"I first read Stone Yard Devotional in great greedy gulps. It is intense and nakedly personal, and left me wanting more on every page."
Jane Rogers has written ten novels, including The Testament of Jessie Lamb, Man-Booker longlisted and winner of the Arthur C Clarke Award 2012. Other works include Mr Wroe's Virgins (which she dramatised as a BBC drama series), and Promised Lands (Writers' Guild Best Fiction Award). Jane also writes short stories, radio drama and adaptations, most recently of Anita Desai's Clear Light of Day which was a Radio 4 afternoon play. She has taught writing to a wide range of students.
Her new short story collection Fire-Ready, in which several of the stories are about the climate emergency now or in the future, is now available in paperback. For more information, see Jane's website.
I first read Stone Yard Devotional in great greedy gulps. It is intense and nakedly personal, and left me wanting more on every page. Afterwards I re-read it more slowly, with my writer’s head on, trying to work out how Charlotte Wood has made this, her seventh novel, so compelling.

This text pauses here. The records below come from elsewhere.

(** * DICAT anonymizer pipeline: a shallow embedding of [anonymizer_methods.py]

    The development follows the Python module function by function.

    - Python byte strings are [string]; paths are strings, as the program
      builds them by concatenation, [os.path.join] and [str.replace].
    - [dicom_fields] is a dictionary from tag names to small dictionaries
      with the keys ['Description'], ['Editable'], ['Value'] and ['Update'].
      The outer dictionary is an association list whose order is the
      iteration order of the dictionary (keys are pairwise distinct in a
      Python dictionary); the inner dictionary is a record of optional
      fields, [None] meaning that the key is absent.
    - A DICOM file is identified with its header data set, a finite map from
      element keywords to values.
    - The file system is a finite map from resolved paths (lists of
      components) to nodes.  A path string is resolved by splitting it at
      the separator and dropping empty components; the components [.] and
      [..] and symbolic links are not interpreted.
    - [sys.exit] and uncaught exceptions are the two abnormal outcomes of
      a call; effects on the file system that happened before them stay.
    - The calls of [os], [shutil] and PyDICOM are modelled on this file
      system: permissions and disk errors are absent, [shutil.move] is
      modelled for regular files (the program moves nothing else), and
      [shutil.make_archive] expects the parent of the archive to exist.
      The archiver of [zipDicom] and the DCMTK commands are parameters of
      the pipelines. *)

From Stdlib Require Import String Ascii.
From stdpp Require Import gmap strings list fin_maps.
(** * PolyTree: a shallow embedding of [equadratures/polytree.py]

    Numbers: NumPy's float64 values are idealised as exact rationals [Q].
    NaN is modelled explicitly (type [float], [None] is NaN) wherever the
    code can produce or receive it and a decision depends on it: the
    buffer of [predict], the weighted child loss of [prune], the score of
    the model-agnostic search, the gains of the gradient selector and the
    arrays handed to [apply], [get_node], [get_paths] and [get_graphviz].
    Rounding to float64 is modelled explicitly ([fl64]) where the rounded
    value itself is compared with the data: the midpoint of the gradient
    selector and the grid of [np.linspace].  Counts and indices are [nat].
    Python exceptions are modelled by the [Raise] constructor of [result]. *)

From Stdlib Require Import String.
From Stdlib Require Import QArith ZArith List Bool Arith Lia Lqa.
From Stdlib Require Import Permutation Sorted.
Import ListNotations.
Close Scope Q_scope.
Open Scope nat_scope.

Set Warnings "-register-all".

(* ------------------------------------------------------------------ *)
(** ** Exceptions and the error monad                                  *)
(* ------------------------------------------------------------------ *)

Inductive exn : Type :=
| TypeError
| IndexError
| ValueError
| AssertionError
| RecursionError
| KeyError
| ZeroDivisionError
| Exception (msg : string).

Inductive result (A : Type) : Type :=
| Ok (a : A)
| Raise (e : exn).

Arguments Ok {A} a.
Arguments Raise {A} e.

Definition rbind {A B} (m : result A) (f : A -> result B) : result B :=
  match m with
  | Ok a => f a
  | Raise e => Raise e
  end.

Declare Scope res_scope.
Delimit Scope res_scope with res.
Notation "x <- m ;; k" := (rbind m (fun x => k))
  (at level 100, m at next level, right associativity) : res_scope.
Notation "' p <- m ;; k" := (rbind m (fun x => let p := x in k))
  (at level 100, p pattern, m at next level, right associativity) : res_scope.
Local Open Scope res_scope.

Fixpoint mapM {A B} (f : A -> result B) (l : list A) : result (list B) :=
  match l with
  | [] => Ok []
  | a :: l' => b <- f a ;; bs <- mapM f l' ;; Ok (b :: bs)
  end.

Fixpoint filterM {A} (f : A -> result bool) (l : list A) : result (list A) :=
  match l with
  | [] => Ok []
  | a :: l' =>
      b <- f a ;; r <- filterM f l' ;; Ok (if b then a :: r else r)
  end.

(** [a[i]] on a Python sequence: out of range raises [IndexError]. *)
Definition getitem {A} (l : list A) (i : nat) : result A :=
  match nth_error l i with
  | Some a => Ok a
  | None => Raise IndexError
  end.

(* ------------------------------------------------------------------ *)
(** ** Arrays                                                          *)
(* ------------------------------------------------------------------ *)

Definition row := list Q.
Definition matrix := list row.      (* X, shape (N, d) *)
Definition vec := list Q.           (* y, shape (N,)   *)
Definition dataset := (matrix * vec)%type.

(** [X[:, j]].  A matrix is the list of its rows: its width is that of
    its rows, so an array without rows carries no width here, and the
    column of such an array is empty for every [j] (NumPy raises
    [IndexError] on shape (0, d) when [j >= d]). *)
Definition column (X : matrix) (j : nat) : result (list Q) :=
  mapM (fun r => getitem r j) X.

(** [X[idx]] for an index array [idx]. *)
Definition take {A} (a : list A) (idx : list nat) : result (list A) :=
  mapM (getitem a) idx.

Definition Qsum (l : list Q) : Q := fold_right Qplus 0%Q l.

Definition Qlen {A} (l : list A) : Q := inject_Z (Z.of_nat (length l)).
Definition Qnat (n : nat) : Q := inject_Z (Z.of_nat n).

(** The fitted polynomial surrogate is opaque to the tree; the tree only
    evaluates it ([get_polyfit]).  It is represented by its evaluation. *)
Definition Poly := row -> Q.

Definition get_polyfit (p : Poly) (X : matrix) : list Q := map p X.

(** [np.linalg.norm(y - poly.get_polyfit(X).reshape(-1)) ** 2 / N]
    Subtracting arrays of different lengths raises [ValueError] (NumPy's
    broadcast of a one-element array is not modelled). *)
Fixpoint sub_vec (a b : list Q) : result (list Q) :=
  match a, b with
  | [], [] => Ok []
  | x :: a', y :: b' => r <- sub_vec a' b' ;; Ok ((x - y)%Q :: r)
  | _, _ => Raise ValueError
  end.

Definition norm2 (v : list Q) : Q := Qsum (map (fun x => (x * x)%Q) v).

Definition mse (p : Poly) (X : matrix) (y : vec) : result Q :=
  r <- sub_vec y (get_polyfit p X) ;;
  Ok (norm2 r / Qlen X)%Q.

At first glance it’s not riveting subject matter. A burnt-out environmental activist goes on retreat to a small religious community in rural New South Wales, near the town where she grew up. She then decides to stay there permanently.

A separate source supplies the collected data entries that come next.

(** X22. With an empty families mapping, as in a document that never
    stored a registry, the synchronisation and insert commands only show
    their message (["No families available."], ["No families found.
    Create one first."]) whatever the answers would be: nothing is
    written and the document is unchanged. *)
Theorem no_families_only_a_message (w : World) (name_answer : option string)
  (a b : option num) (pt : option Point3d)
  (insts : list (string * value)) :
  has_maps (stored_registry (doc w)) [] insts ->
  cmd_sync_family_instances name_answer a b w
  = (Ok tt, log w [EvMessageBox "No families available."]) /\
  cmd_insert_instance Translation name_answer a b pt w
  = (Ok tt, log w [EvMessageBox "No families found. Create one first."]).
Proof.
  intros (top & Htop & Hf & Hi). split.
  - unfold cmd_sync_family_instances.
    unfold bind at 1. rewrite new_registry_run.
    unfold bind at 1, lift at 1. cbn [data]. rewrite Htop.
    cbn [py_get_default]. rewrite Hf. reflexivity.
  - unfold cmd_insert_instance.
    unfold bind at 1. rewrite new_registry_run.
    unfold bind at 1, lift at 1. cbn [data]. rewrite Htop.
    cbn [py_get_default]. rewrite Hf. reflexivity.
Qed.

Lemma family_ok_truthy_floats (fams : list (string * value)) (fid : string)
  (family : value) :
  Forall family_ok fams -> In (fid, family) fams ->
  py_truthy family = true /\
  exists wd ht,
    (p <- py_getitem family "parameters" ;;
     x <- py_getitem p "Width" ;; py_float x)%res = Ok wd /\
    (p <- py_getitem family "parameters" ;;
     x <- py_getitem p "Height" ;; py_float x)%res = Ok ht.
Proof.
  intros Hfo Hin. rewrite Forall_forall in Hfo.
  destruct (Hfo _ Hin) as [_ Hfamily]. cbn [snd] in Hfamily.
  split; [now apply family_value_ok_truthy|].
  destruct (@family_value_ok_defaults _ family (num_of_Z 0) (num_of_Z 0)
              Hfamily) as (wd & ht & _ & _ & Hwd & Hht & _).
  now exists wd, ht.
Qed.

(** X23. On a well-shaped stored registry with at least one family,
    whichever prompt of the synchronisation command is cancelled, and
    also when the chosen name matches no family, the command returns
    with no effect at all: no event, no write, the same document; the family's defaults are only changed once both
    numbers were given. *)
Theorem sync_cancel_has_no_effect (w : World) (name_answer : option string)
  (default_w default_h : option num) :
  let d := stored_registry (doc w) in
  registry_ok d ->
  families_of d <> [] ->
  name_answer = None \/ name_answer = Some "" \/
  (exists nm, name_answer = Some nm /\
              find_family_by_name (mkRegistry d) nm = Ok None) \/
  default_w = None \/ default_h = None ->
  cmd_sync_family_instances name_answer default_w default_h w = (Ok tt, w).
Proof.
  intros d. subst d. intros Hok Hnonempty Hcancel.
  destruct (registry_ok_maps Hok)
    as (fams & insts & Hmaps & _ & _ & Hfo & _).
  rewrite (has_maps_families_of Hmaps) in Hnonempty.
  destruct (family_names_sorted Hfo) as (names & Hnames).
  pose proof Hmaps as (top & Htop & Hf & Hi).
  unfold cmd_sync_family_instances.
  unfold bind at 1. rewrite new_registry_run.
  unfold bind at 1, lift at 1. cbn [data]. rewrite Htop.
  cbn [py_get_default]. rewrite Hf.
  destruct fams as [|kv fams']; [contradiction|].
  cbn [py_truthy negb].
  unfold bind at 1, lift at 1. rewrite Hnames.
  destruct name_answer as [nm|]; [|reflexivity].
  destruct (String.eqb_spec nm "") as [->|Hnm]; [reflexivity|].
  unfold bind at 1, lift at 1. rewrite <- Htop.
  destruct (@find_family_in_total _ (kv :: fams') nm
              (family_ok_has_name Hfo)) as (r & Hr).
  rewrite (@find_family_by_name_run _ (mkRegistry _) nm (kv :: fams') insts
             Hmaps) in *.
  rewrite Hr in *.
  destruct r as [[fid family]|]; [|reflexivity].
  destruct (@family_ok_truthy_floats (kv :: fams') fid family Hfo
              (find_family_in_In _ _ Hr))
    as (Htruthy & wd & ht & Hwd & Hht).
  rewrite Htruthy. cbn [negb].
  unfold bind at 1, lift at 1. rewrite Hwd.
  destruct default_w as [dw|]; [|reflexivity].
  unfold bind at 1, lift at 1. rewrite Hht.
  destruct default_h as [dh|]; [|reflexivity].
  exfalso.
  destruct Hcancel as [H|[H|[(nm' & H & Hnone)|[H|H]]]];
    try discriminate; [congruence|].
  injection H as <-.
  rewrite (@find_family_by_name_run _ (mkRegistry _) nm (kv :: fams') insts
             Hmaps) in Hnone.
  congruence.
Qed.

(** X24. On a well-shaped stored registry with at least one family,
    whichever prompt of the insert command is cancelled (name, width,
    height or insertion point), and also when the chosen name matches no
    family, the command returns with no effect at all: until the point
    is given nothing is looked up in the definition table, nothing is
    created and nothing is written. *)
Theorem insert_cancel_has_no_effect (w : World) (name_answer : option string)
  (width height : option num) (pt : option Point3d) :
  let d := stored_registry (doc w) in
  registry_ok d ->
  families_of d <> [] ->
  name_answer = None \/ name_answer = Some "" \/
  (exists nm, name_answer = Some nm /\
              find_family_by_name (mkRegistry d) nm = Ok None) \/
  width = None \/ height = None \/ pt = None ->
  cmd_insert_instance Translation name_answer width height pt w = (Ok tt, w).
Proof.
  intros d. subst d. intros Hok Hnonempty Hcancel.
  destruct (registry_ok_maps Hok)
    as (fams & insts & Hmaps & _ & _ & Hfo & _).
  rewrite (has_maps_families_of Hmaps) in Hnonempty.
  destruct (family_names_sorted Hfo) as (names & Hnames).
  pose proof Hmaps as (top & Htop & Hf & Hi).
  unfold cmd_insert_instance.
  unfold bind at 1. rewrite new_registry_run.
  unfold bind at 1, lift at 1. cbn [data]. rewrite Htop.
  cbn [py_get_default]. rewrite Hf.
  destruct fams as [|kv fams']; [contradiction|].
  cbn [py_truthy negb].
  unfold bind at 1, lift at 1. rewrite Hnames.
  destruct name_answer as [nm|]; [|reflexivity].
  destruct (String.eqb_spec nm "") as [->|Hnm]; [reflexivity|].
  unfold bind at 1, lift at 1. rewrite <- Htop.
  destruct (@find_family_in_total _ (kv :: fams') nm
              (family_ok_has_name Hfo)) as (r & Hr).
  rewrite (@find_family_by_name_run _ (mkRegistry _) nm (kv :: fams') insts
             Hmaps) in *.
  rewrite Hr in *.
  destruct r as [[fid family]|]; [|reflexivity].
  destruct (@family_ok_truthy_floats (kv :: fams') fid family Hfo
              (find_family_in_In _ _ Hr))
    as (Htruthy & wd & ht & Hwd & Hht).
  rewrite Htruthy. cbn [negb].
  unfold bind at 1, lift at 1. rewrite Hwd.
  destruct width as [wv|]; [|reflexivity].
  unfold bind at 1, lift at 1. rewrite Hht.
  destruct height as [hv|]; [|reflexivity].
  destruct pt as [p|]; [|reflexivity].
  exfalso.
  destruct Hcancel as [H|[H|[(nm' & H & Hnone)|[H|[H|H]]]]];
    try discriminate; [congruence|].
  injection H as <-.
  rewrite (@find_family_by_name_run _ (mkRegistry _) nm (kv :: fams') insts
             Hmaps) in Hnone.
  congruence.
Qed.

(** X25. On a well-shaped stored registry, cancelling the pick, or
    either number prompt for a registered instance of a stored family,
    makes the edit command return with no effect at all: the object is only deleted once both numbers were
    given. *)
Theorem edit_cancel_has_no_effect (w : World) (pick : option Guid)
  (width height : option num) :
  let d := stored_registry (doc w) in
  registry_ok d ->
  (forall id, pick = Some id ->
     exists info fid family,
       dict_get (instances_of d) (str_of_Guid id) = Some info /\
       py_getitem info "family_id" = Ok (JStr fid) /\
       dict_get (families_of d) fid = Some family) ->
  pick = None \/ width = None \/ height = None ->
  cmd_edit_instance_parameters pick width height w = (Ok tt, w).
Proof.
  intros d. subst d. intros Hok Hpick Hcancel.
  unfold cmd_edit_instance_parameters.
  unfold bind at 1. rewrite new_registry_run.
  destruct pick as [id|]; [|reflexivity].
  destruct (Hpick id eq_refl) as (info & fid & family & Hinst & Hfid & Hfam).
  destruct (registry_ok_maps Hok)
    as (fams & insts & Hmaps & _ & _ & Hfo & Hio).
  rewrite (has_maps_instances_of Hmaps) in Hinst.
  rewrite (has_maps_families_of Hmaps) in Hfam.
  pose proof (@Forall_dict_get _ _ _ _ _ Hio Hinst) as [_ Hinfo].
  pose proof (@Forall_dict_get _ _ _ _ _ Hfo Hfam) as [_ Hfamily].
  cbn [snd] in Hinfo, Hfamily.
  assert (Hcur : exists v1 wd ht,
             py_getitem info "values" = Ok v1 /\
             (x <- py_getitem v1 "Width" ;; py_float x)%res = Ok wd /\
             (x <- py_getitem v1 "Height" ;; py_float x)%res = Ok ht).
  { destruct Hinfo as (fields & fid' & vals & -> & _ & Hvals & Hvok).
    destruct (values_ok_floats Hvok) as (wd & ht & Hwd & Hht).
    exists vals, wd, ht. cbn [py_getitem]. now rewrite Hvals. }
  destruct Hcur as (v1 & wd & ht & Hv1 & Hwd & Hht).
  unfold bind at 1, lift at 1.
  rewrite (@get_instance_run _ (mkRegistry (stored_registry (doc w))) _
             fams insts info Hmaps Hinst).
  rewrite (instance_value_ok_truthy Hinfo). cbn [negb].
  unfold bind at 1, lift at 1. rewrite Hfid. cbn [res_bind].
  rewrite (@get_family_run _ (mkRegistry (stored_registry (doc w))) fid
             fams insts family Hmaps Hfam).
  rewrite (family_value_ok_truthy Hfamily). cbn [negb].
  unfold bind at 1, lift at 1. rewrite Hv1.
  unfold bind at 1, lift at 1. rewrite Hwd.
  destruct width as [wv|]; [|reflexivity].
  unfold bind at 1, lift at 1. rewrite Hht.
  destruct height as [hv|]; [|reflexivity].
  exfalso. destruct Hcancel as [H|[H|H]]; discriminate.
Qed.

End PromptLaws.

(** ** Placing an instance *)

Section InsertLaws.
Context {E : Env}.
#[local] Abbreviation value := (json num).
Variable Translation : num -> num -> num -> Transform.

Lemma id_in_use_same_objects (d d' : RhinoDoc) (g : Guid) :
  Objects d' = Objects d -> id_in_use d' g = id_in_use d g.
Proof. unfold id_in_use. now intros ->. Qed.

Lemma AddInstanceObject_cannot_issue (d : RhinoDoc) (index : nat)
  (xform : Transform) (attr : ObjectAttributes) :
  cannot_issue d ->
  fst (Objects_AddInstanceObject d index xform attr) = Guid_Empty.
Proof.
  unfold cannot_issue, Objects_AddInstanceObject.
  destruct (NextIds d) as [|g rest]; trivial.
  intros [-> | ->]; cbn [N.eqb Guid_Empty orb]; trivial.
  now rewrite orb_true_r.
Qed.

(** The insert command up to the creation of the object. *)
Lemma cmd_insert_reaches_creation (w : World) (nm : string)
  (width height : num) (pt : Point3d) (fid : string) (family : value)
  (fams insts : list (string * value)) :
  let values := JObj [("Width", JNum (py_round6 width));
                      ("Height", JNum (py_round6 height))] in
  has_maps (stored_registry (doc w)) fams insts ->
  Forall family_ok fams ->
  in_float_range (py_round6 width) ->
  in_float_range (py_round6 height) ->
  find_family_by_name (mkRegistry (stored_registry (doc w))) nm
  = Ok (Some (fid, family)) ->
  nm <> "" ->
  exists idef_index w1 evs nm_def,
    ensure_definition family values w = (Ok idef_index, w1) /\
    cmd_insert_instance Translation (Some nm) (Some width) (Some height)
      (Some pt) w
    = (obj_id <- AddInstanceObject idef_index
                   (Translation (PX pt) (PY pt) (PZ pt)) default_attributes ;;
       if N.eqb obj_id Guid_Empty then
         MessageBox "Failed to create instance"
       else
         add_instance (mkRegistry (stored_registry (doc w)))
           (str_of_Guid obj_id) (JStr fid) values ;;;
         Redraw)%cmd w1 /\
    Strings (doc w1) = Strings (doc w) /\
    Objects (doc w1) = Objects (doc w) /\
    NextIds (doc w1) = NextIds (doc w) /\
    (idef_index < length (InstanceDefinitions (doc w1)))%nat /\
    events w1 = (events w ++ evs)%list /\ writes evs = 0%nat /\
    (n <- py_getitem family "name" ;; definition_name n values)%res
    = Ok nm_def /\
    InstanceDefinitions_Find (doc w1) nm_def = Some idef_index /\
    (forall nm' i, InstanceDefinitions_Find (doc w) nm' = Some i ->
                   InstanceDefinitions_Find (doc w1) nm' = Some i).
Proof.
  intros values Hmaps Hfo Hfw Hfh Hfound Hnm.
  pose proof Hfound as Hfound'.
  rewrite (@find_family_by_name_run _ (mkRegistry _) nm fams insts Hmaps)
    in Hfound'.
  pose proof (find_family_in_In _ _ Hfound') as Hin.
  assert (Hfamily : family_value_ok family).
  { rewrite Forall_forall in Hfo. now destruct (Hfo _ Hin). }
  destruct (family_names_sorted Hfo) as (names & Hnames).
  destruct (@family_value_ok_defaults _ family (num_of_Z 0) (num_of_Z 0)
              Hfamily) as (wd & ht & _ & n & Hwd & Hht & _ & Hbuild & _).
  assert (Hvalues : values_ok values).
  { exists [("Width", JNum (py_round6 width));
            ("Height", JNum (py_round6 height))],
      (py_round6 width), (py_round6 height). repeat split; trivial. }
  destruct (@ensure_definition_returns _ family values n w Hbuild Hvalues)
    as (idef_index & w1 & Hens).
  destruct (ensure_definition_effects _ _ _ Hens)
    as (Hs & Ho & Hn & _ & Hidx & evs & Hev & Hkinds & _).
  destruct (ensure_definition_found _ _ _ Hens)
    as (nm_def & Hnm_def & Hfind_def & Hold).
  exists idef_index, w1, evs, nm_def.
  split; [exact Hens|]. split.
  - pose proof Hmaps as (top & Htop & Hf & Hi).
    unfold cmd_insert_instance.
    unfold bind at 1. rewrite new_registry_run.
    unfold bind at 1, lift at 1. cbn [data]. rewrite Htop.
    cbn [py_get_default]. rewrite Hf.
    destruct fams as [|kv fams']; [contradiction|].
    cbn [py_truthy negb].
    unfold bind at 1, lift at 1. rewrite Hnames.
    destruct (String.eqb_spec nm "") as [|_]; [contradiction|].
    unfold bind at 1, lift at 1. rewrite <- Htop. rewrite Hfound.
    rewrite (family_value_ok_truthy Hfamily). cbn [negb].
    unfold bind at 1, lift at 1. rewrite Hwd.
    unfold bind at 1, lift at 1. rewrite Hht.
    unfold bind at 1. fold values. rewrite Hens. reflexivity.
  - repeat split; trivial.
    + now apply Hidx.
    + eapply writes_definition_events. exact Hkinds.
Qed.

If you were to pitch this idea to a publisher, I wouldn’t fancy your chances.
But the novel is, as they say, unputdownable, and has won accolades around the world including shortlisting for last year's Booker prize.

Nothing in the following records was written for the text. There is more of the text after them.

(** X6: A FILE argument that starts with a slash names the destination by
    itself, whatever the output directory is: when its directory is there
    or can be made and the file can be opened, the content is written at
    that very path, while the success message still names the output
    directory, [File F downloaded to D.] *)
Theorem absolute_file_name_ignores_the_output_directory
    env workflow output_directory access_token file_name w b fs1 fs2 :
  Os.startswith_slash file_name = true ->
  Client.on_download_file (client env) (calls w) workflow file_name access_token
    = Ok b ->
  (if Os.path_exists (files_on_disk w) (Os.path_dirname file_name)
   then Ok (files_on_disk w)
   else Os.makedirs (files_on_disk w) (Os.path_dirname file_name)) = Ok fs1 ->
  Os.write_binary fs1 file_name b = Ok fs2 ->
  Os.path_join output_directory file_name = file_name
  /\ download_one env workflow output_directory access_token file_name w
     = (echo_more
          [mkEcho (style ("File " +:+ file_name +:+ " downloaded to "
                          +:+ output_directory +:+ ".") green) false]
          (set_files fs2
             (log_more [(INFO, writing_message file_name output_directory)]
                (call_more [Client.download_file workflow file_name access_token]
                   w))),
        Return tt)
  /\ Os.read_binary fs2 file_name = Ok b.
Proof.
  intros Ha Hc Hd Hw.
  split; [by apply join_absolute|].
  split; [|by apply (read_binary_after_write fs1)].
  rewrite <- downloaded_message_text.
  apply (download_one_written _ _ _ _ _ _ b fs1); [done|..];
    by rewrite (join_absolute _ _ Ha).
Qed.

Lemma absolute_file_name_ignores_the_output_directory_witness :
  Os.read_binary
    (files_on_disk (fst (download_one Demo.env "wf" "/tmp/x" "tok" "/tmp/elsewhere"
                           Demo.world)))
    "/tmp/elsewhere" = Ok [Byte.x68; Byte.x69]
  /\ echoed (fst (download_one Demo.env "wf" "/tmp/x" "tok" "/tmp/elsewhere"
                    Demo.world))
     = [mkEcho (style "File /tmp/elsewhere downloaded to /tmp/x." green) false].
Proof.
  destruct (absolute_file_name_ignores_the_output_directory Demo.env "wf" "/tmp/x"
              "tok" "/tmp/elsewhere" Demo.world [Byte.x68; Byte.x69] Demo.fs
              (Os.mkFS ["home"]
                 (<[ ["tmp"; "elsewhere"] := Os.File [Byte.x68; Byte.x69] ]>
                    (Os.tree Demo.fs))))
    as (_ & Hrun & Hread); [reflexivity..| |]; [vm_compute; reflexivity..|].
  rewrite Hrun. by split.
Defined.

The unnamed narrator is initially bemused by the nuns’ prayers and psalms: ‘The words seem to make no sense. There’s a lot about evil-doers trying to destroy the psalm’s narrator. All day long they crush me. All this warbled by a bunch of nuns way out here on the high, dry Monaro plains, far from anywhere.’ Her critical observations of life in the nunnery are intercut with memories of her beloved parents and her grief at their early deaths.
Three events disrupt monastic life. The first is a plague of mice, caused by a drought in the north. First they nest in the piano; soon they have eaten all the electrical wiring and infested every room, to the point that nuns are emptying traps every hour and an excavator has to be brought in to dig a pit deep enough for the stinking corpses and the layers of lime which must cover them. ‘Opening the car door now takes mettle. Yesterday I lowered myself too heavily into the seat and felt a squirming sensation at my back that made me roar and hurl myself from the vehicle … A dozen mice exploded into the air from behind the cushion.’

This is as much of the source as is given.